Sur la Russie. Il est vrai que la Russie est incontournable comme il a été souligné, il est vrai aussi que nous sommes dans un contexte de relations plus équilibrées qu’il ne paraît. Parce que si nous sommes en partie dépendants du pétrole et du gaz russe, les russes ont aussi besoin de l’accès au marché européen. Il faut donc profiter de cet équilibre pour poser tranquillement mais fermement certaines questions ou certaines conditions, notamment en ce qui concerne l’accès aux infrastructures, les questions de transit, ou lorsqu’il s’agit d’importer de l’électricité russe de demander le respect des normes de sûreté nucléaire ou d’environnement. Ce sont des éléments très importants pour nous. Pour progresser il faut pouvoir dans le cadre de ces discussions parler d’une seule voix.

 

2.b) Le volet de l’efficacité énergétique est un grand chantier principalement sur trois secteurs : le bâtiment, les transports et les appareils électriques.

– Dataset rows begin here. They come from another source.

Lemma state_gate_stops q f p fam redis db resp : state_gate q f p fam redis db = inl resp → refusal resp.
Proof. unfold state_gate. intros E s ->. repeat case_match; simplify_eq. Qed.

Lemma refresh_tokens q f redis db s redis' db' :
  inv db → refresh hmac sha256 env q f redis db = (tokens s, redis', db') →
  ∃ p fam jti fm u, holder q p fam jti fm u db
    ∧ (s_userId s = p_sub p ∧ s_familyId s = fam ∧ s_refreshJti s = n_refreshJti (q_issue q))
    ∧ (∃ fm', families db' !! fam = Some fm' ∧ currentRefreshJtiDigest fm' = Some (dg (n_refreshJti (q_issue q))))
    ∧ ∃ r', redis' = Some r' ∧ is_Some (peek r' (q_clock q) (getRevokedRefreshKey jti)).
Proof.
  intros Hi. unfold refresh. destruct (q_token q); [|done]. destruct (q_csrf_ok q); [|done]. cbn [negb].
  destruct (q_payload q) as [p|] eqn:Ep; [|done]. destruct (p_type p) eqn:Ety; [done|].
  destruct (truthy (p_jti p)) as [jti|] eqn:Ej; [|done]. apply truthy_Some in Ej as [Ej _].
  destruct (truthy (p_fam p)) as [fam|] eqn:Efa; [|done]. apply truthy_Some in Efa as [Efa _].
  destruct (_ && q_mobile_block q); [by destruct (revokeFamily _ _ _ _ _ _ _ _) as [[? ?] ?]|].
  destruct (rate_gate env q fam redis) as [r1 [resp|]] eqn:Erate.
  { intros [= -> _ _]. exfalso. eapply rate_gate_stops; [by rewrite Erate|done]. }
  destruct (reuse_gate env q f fam jti r1 db) as [[r2 db2] [resp|]] eqn:Ereuse.
  { intros [= -> _ _]. exfalso. eapply reuse_gate_stops; [by rewrite Ereuse|done]. }
  apply reuse_gate_open in Ereuse as [-> ->]. destruct (state_gate q f p fam r1 db) as [resp|u] eqn:Est.
  { intros [= -> _ _]. exfalso. by eapply state_gate_stops. }
  intros (Hrot & Hs & Hd & Hmk)%issue_stage_tokens; [|done]. destruct Hrot as [fm Hrot].
  apply state_gate_open in Est as (? & ? & ? & ?).
  exists p, fam, jti, fm, u. split; [|by split]. unfold holder. tauto.
Qed.
Lemma ok_settled r cost fp db db' :
  ok db → reservations db !! r_id r = Some r → settleable (r_status r) = true →
  reservations db' = <[r_id r := set_settled cost fp r]> (reservations db) →
  charged (r_org r) (r_session r) (r_daily r) (r_monthly r) cost db db' → ok db'.
Proof.
  intros [Hk Hu Hs Hd Hm Hc] Hr Hst Hres (_ & Hda & Hmo & Hse).
  assert (∀ p, p (set_settled cost fp r) = p r → settled_sum p db' = settled_sum p db + if p r then cost else 0) as Hsum.
  { intros p Hp. unfold settled_sum. rewrite Hres, (sum_rows_replace _ _ _ r) by done.
    rewrite (settled_cost_open p r) by done. rewrite settled_cost_settled, Hp. destruct (p r); lia. }
  assert (∀ k x, reservations db' !! k = Some x → ∃ y, reservations db !! k = Some y ∧ r_id x = r_id y
    ∧ r_org x = r_org y ∧ r_key x = r_key y ∧ r_session x = r_session y) as Hback.
  { intros k x. rewrite Hres. intros [[<- <-]|[_ Hx]]%lookup_insert_Some; [by exists r|by exists x]. }
  split.
  - intros k x Hx. destruct (Hback k x Hx) as (y & Hy & -> & _). by apply Hk.
  - intros k k' x x' Hx Hx' Ho' Hk'. destruct (Hback k x Hx) as (y & Hy & _ & Hyo & Hyk & _), (Hback k' x' Hx') as (y' & Hy' & _ & Hyo' & Hyk' & _).
    eapply Hu; [exact Hy|exact Hy'|congruence|congruence].
  - intros k x id Hx Hxs. destruct (Hback k x Hx) as (y & Hy & _ & _ & _ & Hys).
    assert (is_Some (sessions db !! id)) as Hid by (eapply Hs; [exact Hy|congruence]).
    destruct (r_session r) as [sid|]; [|by rewrite Hse]. destruct Hse as (s & s' & _ & -> & _).
    destruct (decide (sid = id)) as [<-|]; [by rewrite lookup_insert_eq|by rewrite lookup_insert_ne].
  - intros o k. rewrite Hda, Hsum, Hd by done. f_equal. unfold of_day.
    destruct (String.eqb_spec (r_org r) o), (String.eqb_spec (r_daily r) k); cbn; case_bool_decide; naive_solver.
  - intros o k. rewrite Hmo, Hsum, Hm by done. f_equal. unfold of_month.
    destruct (String.eqb_spec (r_org r) o), (String.eqb_spec (r_monthly r) k); cbn; case_bool_decide; naive_solver.
  - intros id s Hid. rewrite Hsum by done. unfold of_session at 2. destruct (r_session r) as [sid|] eqn:Esr.
    + destruct Hse as (s0 & s1 & Hs0 & Hs' & Hcost). rewrite Hs' in Hid. apply lookup_insert_Some in Hid as [[<- <-]|[Hne Hid]].
      * rewrite bool_decide_eq_true_2 by done. rewrite Hcost. f_equal. by apply Hc.
      * rewrite bool_decide_eq_false_2 by congruence. rewrite (Hc id s Hid). lia.
    + rewrite Hse in Hid. rewrite (Hc id s Hid), bool_decide_eq_false_2 by done. lia.
Qed.

Lemma ok_new r db :
  ok db → reservations db !! r_id r = None → r_status r = active →
  find_reservation (r_org r) (r_key r) db = None → (∀ id, r_session r = Some id → is_Some (sessions db !! id)) → ok (put_row r db).
Proof.
  intros [Hk Hu Hs Hd Hm Hc] Hr Hst Hf Hsess.
  assert (∀ p, settled_sum p (put_row r db) = settled_sum p db) as Hsum.
  { intros p. by rewrite settled_sum_new, settled_cost_open by (by rewrite ?Hst). }
  assert (∀ k x, reservations db !! k = Some x → r_org x = r_org r → r_key x = r_key r → False) as Hno.
  { intros k x Hx Ho Hkey. unfold find_reservation in Hf. destruct (head _) as [kr|] eqn:Eh; [done|].
    assert ((k, x) ∈ filter (λ kr : string * ReservationRow, r_org kr.2 = r_org r ∧ r_key kr.2 = r_key r) (map_to_list (reservations db))) as Hin.
    { apply list_elem_of_filter. split; [done|]. by apply elem_of_map_to_list. }
    destruct (filter _ _); [|done]. by auto with breeze. }
  split; unfold keyed, put_row; cbn [set_reservations reservations].
  - intros k x [[<- <-]|[_ Hx]]%lookup_insert_Some; [done|by apply Hk].
  - intros k k' x x' [[<- <-]|[_ Hx]]%lookup_insert_Some [[<- <-]|[_ Hx']]%lookup_insert_Some Ho Hkey; [done|exfalso; by eapply Hno..|by eapply Hu].
  - intros k x id [[<- <-]|[_ Hx]]%lookup_insert_Some Hxs; [by apply Hsess|by eapply Hs].
  - intros o k. rewrite Hsum. apply Hd.
  - intros o k. rewrite Hsum. apply Hm.
  - intros id s Hid. rewrite Hsum. by apply Hc.
Qed.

-          Pour les appareils électriques, il faut que nos produits électriques aient la double caractéristique de la performance pour ce qu’on leur demande (lorsque vous achetez un réfrigérateur, vous demandez d’abord la production de froid, la circulation de l’air dans les différents compartiments) et l’efficacité énergétique. C’est un formidable défi pour nos industriels avec l’élargissement de notre marché intérieur - presque 500 millions de consommateurs -, et un formidable atout pour l’exportation au fur et à mesure que la sensibilité sur le climat s’accroît. Et elle s’accroît partout, même aux Etats-Unis, même en Australie, et même en Chine.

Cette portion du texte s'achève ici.